Going late to university and working in higher education around the country brought further sophistications. My accent still reveals my Yorkshire roots, and some even detect which part of Yorkshire, but it is unsettling to encounter those who never moved away, and realise just how different I am now. They often sound uneducated.
Do genetics influence class? How did my great-grandfather lift himself from a background of agricultural labourers to become a ship’s master after running away to sea? And my grandfather successfully started his own business, and employed others. Another great-grandfather was active in the Methodist church, with wide religious knowledge. My mother’s father worked in a paper mill, but his family had (and still has) an almost innate understanding of all things mechanicals. They can mend almost anything. These things run through families for generations, although the genetic elements no doubt interact with other factors in complex ways.
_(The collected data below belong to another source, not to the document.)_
(** * Speaker routers, tool adapters and the PDF-processing handler

    A shallow embedding of the control flow of
    - [cruise_promo/research.py]  ([state_transition], [bing_search]),
    - [cruise_promo/research3.py] ([state_transition_2]),
    - [agentchat_function_call_async.py] ([get_youtube_transcription]),
    - [process-lease-pdf/index.py] ([handler]),
    together with the properties the specification states about them.

    Python values are modelled as follows.  A [str] is a [string] whose
    characters are read as code points below 256.  A call either returns a
    value or raises; mutable objects (the group chat, the record store,
    standard output) live in an explicit state that every call threads.
    Writing to standard output succeeds: every such string can be
    encoded.  The texts of the built-in exceptions are those of
    CPython 3.11. *)

From Stdlib Require Import ZArith String Ascii List Bool Lia DecimalString.
From stdpp Require Import base option list strings gmap.

Local Open Scope string_scope.
Set Warnings "-register-all".

(** ** Exceptions and the state-and-exception monad *)

(** An exception object: its class name and [str(e)]. *)
Record exn := Exn { exn_class : string; exn_str : string }.

Inductive outcome (A : Type) : Type :=
| Returned (v : A)
| Raised (e : exn).
Arguments Returned {A} v.
Arguments Raised {A} e.

Module PyM.

(** A computation over a mutable state [S]: it ends by returning or by
    raising, and in both cases leaves a state behind. *)
Definition M (S A : Type) : Type := S -> outcome A * S.

Definition ret {S A} (v : A) : M S A := fun s => (Returned v, s).

Definition raise {S A} (e : exn) : M S A := fun s => (Raised e, s).

Definition bind {S A B} (m : M S A) (k : A -> M S B) : M S B :=
  fun s =>
    match m s with
    | (Returned v, s') => k v s'
    | (Raised e, s') => (Raised e, s')
    end.

(** [try: m except Exception as e: h e] *)
Definition try_except {S A} (m : M S A) (h : exn -> M S A) : M S A :=
  fun s =>
    match m s with
    | (Returned v, s') => (Returned v, s')
    | (Raised e, s') => h e s'
    end.

Definition gets {S A} (f : S -> A) : M S A := fun s => (Returned (f s), s).

Definition modify {S} (f : S -> S) : M S unit := fun s => (Returned tt, f s).

(** Lift a pure outcome (a call that touches no state). *)
Definition lift {S A} (o : outcome A) : M S A := fun s => (o, s).

(** Whatever [m] returns satisfies [P] (it may also raise). *)
Definition returns_only {S A} (m : M S A) (P : A -> Prop) : Prop :=
  forall s v s', m s = (Returned v, s') -> P v.

End PyM.

Import PyM.

Notation "x <~ m ;; k" := (bind m (fun x => k))
  (at level 100, m at next level, right associativity).
Notation "m ;;; k" := (bind m (fun _ => k))
  (at level 100, right associativity).

(** ** Python built-ins used by the sources *)

Module Py.

Definition IndexError : exn := Exn "IndexError" "list index out of range".

(** [repr(i)] of an [int]: its decimal digits, after a minus sign when
    it is negative. *)
Definition repr_int (i : Z) : string := NilZero.string_of_int (Z.to_int i).

(** [l[i]] on a list, negative indices counting from the end. *)
Definition getitem {A} (l : list A) (i : Z) : option A :=
  let n := Z.of_nat (List.length l) in
  let j := if (i <? 0)%Z then (i + n)%Z else i in
  if ((0 <=? j) && (j <? n))%Z then l !! Z.to_nat j else None.

Definition index {S A} (l : list A) (i : Z) : M S A :=
  match getitem l i with
  | Some x => ret x
  | None => raise IndexError
  end.

(** [s.startswith(p)] *)
Fixpoint startswith (p s : string) : bool :=
  match p, s with
  | EmptyString, _ => true
  | String _ _, EmptyString => false
  | String a p', String b s' => Ascii.eqb a b && startswith p' s'
  end.

(** [needle in hay] on strings: some position of [hay] starts with
    [needle]. *)
Fixpoint contains (needle hay : string) : bool :=
  startswith needle hay ||
  match hay with
  | EmptyString => false
  | String _ hay' => contains needle hay'
  end.

(** [str.isspace] on one character, for code points below 256: the
    controls 0x09-0x0D and 0x1C-0x1F, the space, NEL (0x85) and the
    no-break space (0xA0). *)
Definition isspace (c : ascii) : bool :=
  let n := nat_of_ascii c in
  (((9 <=? n) && (n <=? 13)) || ((28 <=? n) && (n <=? 32))
   || (n =? 133) || (n =? 160))%nat.

Fixpoint lstrip (s : string) : string :=
  match s with
  | EmptyString => EmptyString
  | String c s' => if isspace c then lstrip s' else s
  end.

Fixpoint rstrip (s : string) : string :=
  match s with
  | EmptyString => EmptyString
  | String c s' =>
      match rstrip s' with
      | EmptyString => if isspace c then EmptyString else String c EmptyString
      | r => String c r
      end
  end.

(** [s.strip()] *)
Definition strip (s : string) : string := rstrip (lstrip s).

(** Truth value of a [str]: false exactly for the empty string. *)
Definition truthy (s : string) : bool :=
  match s with EmptyString => false | String _ _ => true end.

(** Truth value of a [str] or [None]. *)
Definition truthy_opt (o : option string) : bool :=
  match o with None => false | Some s => truthy s end.

(** Every character of [s] is whitespace. *)
Fixpoint all_space (s : string) : bool :=
  match s with
  | EmptyString => true
  | String c s' => isspace c && all_space s'
  end.

(** [s.split(sep)] for a one-character separator. *)
Fixpoint split (sep : ascii) (s : string) : list string :=
  match s with
  | EmptyString => [EmptyString]
  | String c s' =>
      if Ascii.eqb c sep then EmptyString :: split sep s'
      else
        match split sep s' with
        | [] => [String c EmptyString]
        | w :: ws => String c w :: ws
        end
  end.

(** [c.lower()] for a code point below 256: the letters A-Z and the
    accented capitals 0xC0-0xDE, the multiplication sign 0xD7 excepted,
    move up by 32. *)
Definition lower_char (c : ascii) : ascii :=
  let n := nat_of_ascii c in
  if (((65 <=? n) && (n <=? 90))
      || ((192 <=? n) && (n <=? 222) && negb (n =? 215)))%nat
  then ascii_of_nat (n + 32)
  else c.

(** [s.lower()] *)
Fixpoint lower (s : string) : string :=
  match s with
  | EmptyString => EmptyString
  | String c s' => String (lower_char c) (lower s')
  end.

(** [s[n:]] for [n >= 0]. *)
Fixpoint slice_from (n : nat) (s : string) : string :=
  match n, s with
  | O, _ => s
  | S _, EmptyString => EmptyString
  | S n', String _ s' => slice_from n' s'
  end.

(** [c in chars] for a character [c]. *)
Fixpoint char_in (c : ascii) (chars : string) : bool :=
  match chars with
  | EmptyString => false
  | String x chars' => Ascii.eqb c x || char_in c chars'
  end.

Fixpoint lstrip_chars (chars s : string) : string :=
  match s with
  | EmptyString => EmptyString
  | String c s' => if char_in c chars then lstrip_chars chars s' else s
  end.

Fixpoint rstrip_chars (chars s : string) : string :=
  match s with
  | EmptyString => EmptyString
  | String c s' =>
      match rstrip_chars chars s' with
      | EmptyString => if char_in c chars then EmptyString else String c EmptyString
      | r => String c r
      end
  end.

(** [s.strip(chars)] *)
Definition strip_chars (chars s : string) : string :=
  rstrip_chars chars (lstrip_chars chars s).

(** [s.endswith(suffix)]: [s] or one of its tails is [suffix]. *)
Fixpoint endswith (suffix s : string) : bool :=
  String.eqb s suffix ||
  match s with
  | EmptyString => false
  | String _ s' => endswith suffix s'
  end.

End Py.

(** ** The speaker routers *)

(** The agent objects the scripts build at import time.  The routers
    compare [last_speaker] with them by identity ([is], and [==] on
    objects that define no [__eq__]); [other_agent] stands for any further
    agent object, whatever its name. *)
Inductive Agent :=
| user_proxy      (* name="Admin" *)
| planner         (* name="Planner" *)
| researcher      (* name="Researcher" *)
| executor        (* name="Executor" *)
| writer          (* name="Writer" *)
| other_agent (name : string).

#[global] Instance Agent_eq_dec : EqDecision Agent.
Proof. solve_decision. Defined.

(** [a is b] *)
Definition is_ (a b : Agent) : bool := bool_decide (a = b).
Perhaps class differences are no longer what they were, but they are still there in the background. It shows in what you do, your interests, how you spend your time, your friends, the language you use, how much wealth you have, and many other things. The private education sector perpetuates class differences by handing more opportunities to those whose families have paid the enormous fees. I don’t want to make “chip-on-the-shoulder” excuses, but my culturally rich family background is nothing compared to the advantages some have.
I did all right in the end, and it has been mainly down to merit. Some academic achievements cannot be bought. I hope that is not being smug. Although selection was not entirely unbiased, I regret the abolition of the state Grammar Schools and the social mobility they gave to so many from ordinary backgrounds like mine.